• _Problem requirements_
What is needed here is every line of the records that includes "functions".

• _Data shown_
╔══
(* ===== verification/Sha512Fips.v ===== *)
(** * SHA-512 and SHA-384 are those of FIPS 180-4

    The functions and constants of the code are the standard's at 64 bits; with
    Sha512Correct, so are the digests. *)
From S2P Require Import Prelude Sha2 Sha2Stream Sha2Fips Sha512 Sha512Correct.

(** The 64-bit functions of the standard; the initial values are fractions of
    the roots of the first eight primes, and of the next eight. *)
Definition fips_64 : fips := {|
  f_word := 8; f_rounds := 80; f_K := cube_fraction 64 <$> primes;
  f_Sum0 := (28, 34, 39); f_Sum1 := (14, 18, 41); f_sig0 := (1, 8, 7); f_sig1 := (19, 61, 6) |}.
Definition H0_512 : list Z := square_fraction 64 <$> take 8 primes.
Definition H0_384 : list Z := square_fraction 64 <$> take 8 (drop 8 primes).
Definition fips_sha512 : list Z -> list Z := fips_digest fips_64 H0_512 64.
Definition fips_sha384 : list Z -> list Z := fips_digest fips_64 H0_384 48.

Lemma K512_fips : f_K fips_64 = K512.
Proof. by vm_compute. Qed.
Lemma H0_512_fips : H0_512 = sha512_initial_hash_value.
Proof. by vm_compute. Qed.
Lemma H0_384_fips : H0_384 = sha384_initial_hash_value.
Proof. by vm_compute. Qed.

Lemma f_w_64 : f_w fips_64 = 64.
Proof. done. Qed.
Lemma S64_ROTR n x : 0 < n < 64 -> word fips_64 x -> S64 n x = ROTR fips_64 n x.
Proof. intros Hn Hx. unfold S64, shl64, wrap64. rewrite <- f_w_64. by apply rotate_ROTR. Qed.
Ltac sigma_64 := intros x Hx; cbn [c_Sigma0 c_Sigma1 c_sigma0 c_sigma1 Sha2_64 f_Sum0 f_Sum1 f_sig0 f_sig1 fips_64];
  unfold Sigma0_512, Sigma1_512, sigma0_512, sigma1_512, fips_Sum, fips_sig, R, SHR;
  rewrite !S64_ROTR by (done || lia); rewrite ?Z.shiftr_div_pow2 by lia; by rewrite Z.lxor_assoc.

Lemma REVERSE64_word w : word fips_64 (REVERSE64 w).
Proof.
  assert (E : REVERSE64 w = REVERSE64 w mod 2 ^ 64); [|rewrite E; apply (word_mod fips_64)].
  apply Z.bits_inj'. intros n Hn. destruct (decide (n < 64)).
  - by rewrite Z.mod_pow2_bits_low by lia.
  - rewrite Z.mod_pow2_bits_high by lia. unfold REVERSE64.
    rewrite Z.lor_spec, testbit_shl64, bool_decide_false, orb_false_r by lia.
    rewrite Z.shiftr_spec, Z.land_spec by lia.
    rewrite (testbit_high 0xffff0000ffff0000) by lia. apply andb_false_r.
Qed.

#[export] Instance fips_64_implemented : Implements fips_64 Sha2_64.
Proof.
  split; [done|done|apply K512_fips|done|cbn; lia|sigma_64|sigma_64|sigma_64|sigma_64| |apply REVERSE64_word|].
  - intros x y z Hx Hz. cbn [c_Ch Sha2_64]. unfold Ch, not64. rewrite <- f_w_64. by apply Ch_fips.
  - intros bs Hl Hb. apply (rev_load fips_64 REVERSE64 8); [done|apply REVERSE64_word| |done|done].
    intros x Hx. by apply store_le_REVERSE64.
Qed.

Lemma sha512_fips msg : Forall byte msg -> sha512 msg = fips_sha512 msg.
Proof.
  intros Hb. unfold sha512, fips_sha512. rewrite H0_512_fips.
  rewrite <- (hash_words_fips fips_64); [|cbn; lia|done|done|].
  - rewrite take_ge; [done|]. rewrite (flat_map_length _ 8) by apply store_be_length. by rewrite hash_words_length.
  - repeat first [apply Forall_cons_2|apply Forall_nil_2]; by split.
Qed.
Lemma sha384_fips msg : Forall byte msg -> sha384 msg = fips_sha384 msg.
Proof.
  intros Hb. unfold sha384, fips_sha384. rewrite H0_384_fips.
  rewrite <- (hash_words_fips fips_64); [|cbn; lia|done|done|].
  - set (l := hash_words _ _). rewrite <- (take_drop 6 l) at 2. rewrite flat_map_app, take_app_length'; [done|].
    rewrite (flat_map_length _ 8) by apply store_be_length. rewrite length_take. unfold l.
    by rewrite hash_words_length.
  - repeat first [apply Forall_cons_2|apply Forall_nil_2]; by split.
Qed.

(** C22: [SHA512_Data] and [SHA384_Data] print the SHA-512 and the SHA-384 of FIPS
    180-4, for every message of less than 2^128 bits: the constants are those of
    the roots of the primes, the ring of 16 words that overlays the buffer
    computes the message schedule of 80 words, and streaming, byte reversal,
    padding and the 128-bit counter do what the standard's padding and block
    iteration say. *)
Theorem SHA512_Data_fips msg : Forall byte msg -> fits msg ->
  SHA512_Data msg = flat_map hex_byte (fips_sha512 msg) /\
  SHA384_Data msg = flat_map hex_byte (fips_sha384 msg).
Proof.
  intros Hb Hf. rewrite <- sha512_fips, <- sha384_fips by done. split; [|by apply SHA384_Data_repr].
  unfold SHA512_Data. apply End_repr; [by apply Data_repr|done].
Qed.
Lemma SHA512_Data_fips_witness :
  SHA512_Data (bytes_of $"homenet") = flat_map hex_byte (fips_sha512 (bytes_of $"homenet")) /\
  SHA384_Data (bytes_of $"homenet") = flat_map hex_byte (fips_sha384 (bytes_of $"homenet")).
Proof.
  apply (SHA512_Data_fips (bytes_of $"homenet")); [|reflexivity].
  repeat first [apply Forall_cons_2|apply Forall_nil_2]; by split.
Defined.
╚══
• _Exercise output_
    The functions and constants of the code are the standard's at 64 bits; with
(** The 64-bit functions of the standard; the initial values are fractions of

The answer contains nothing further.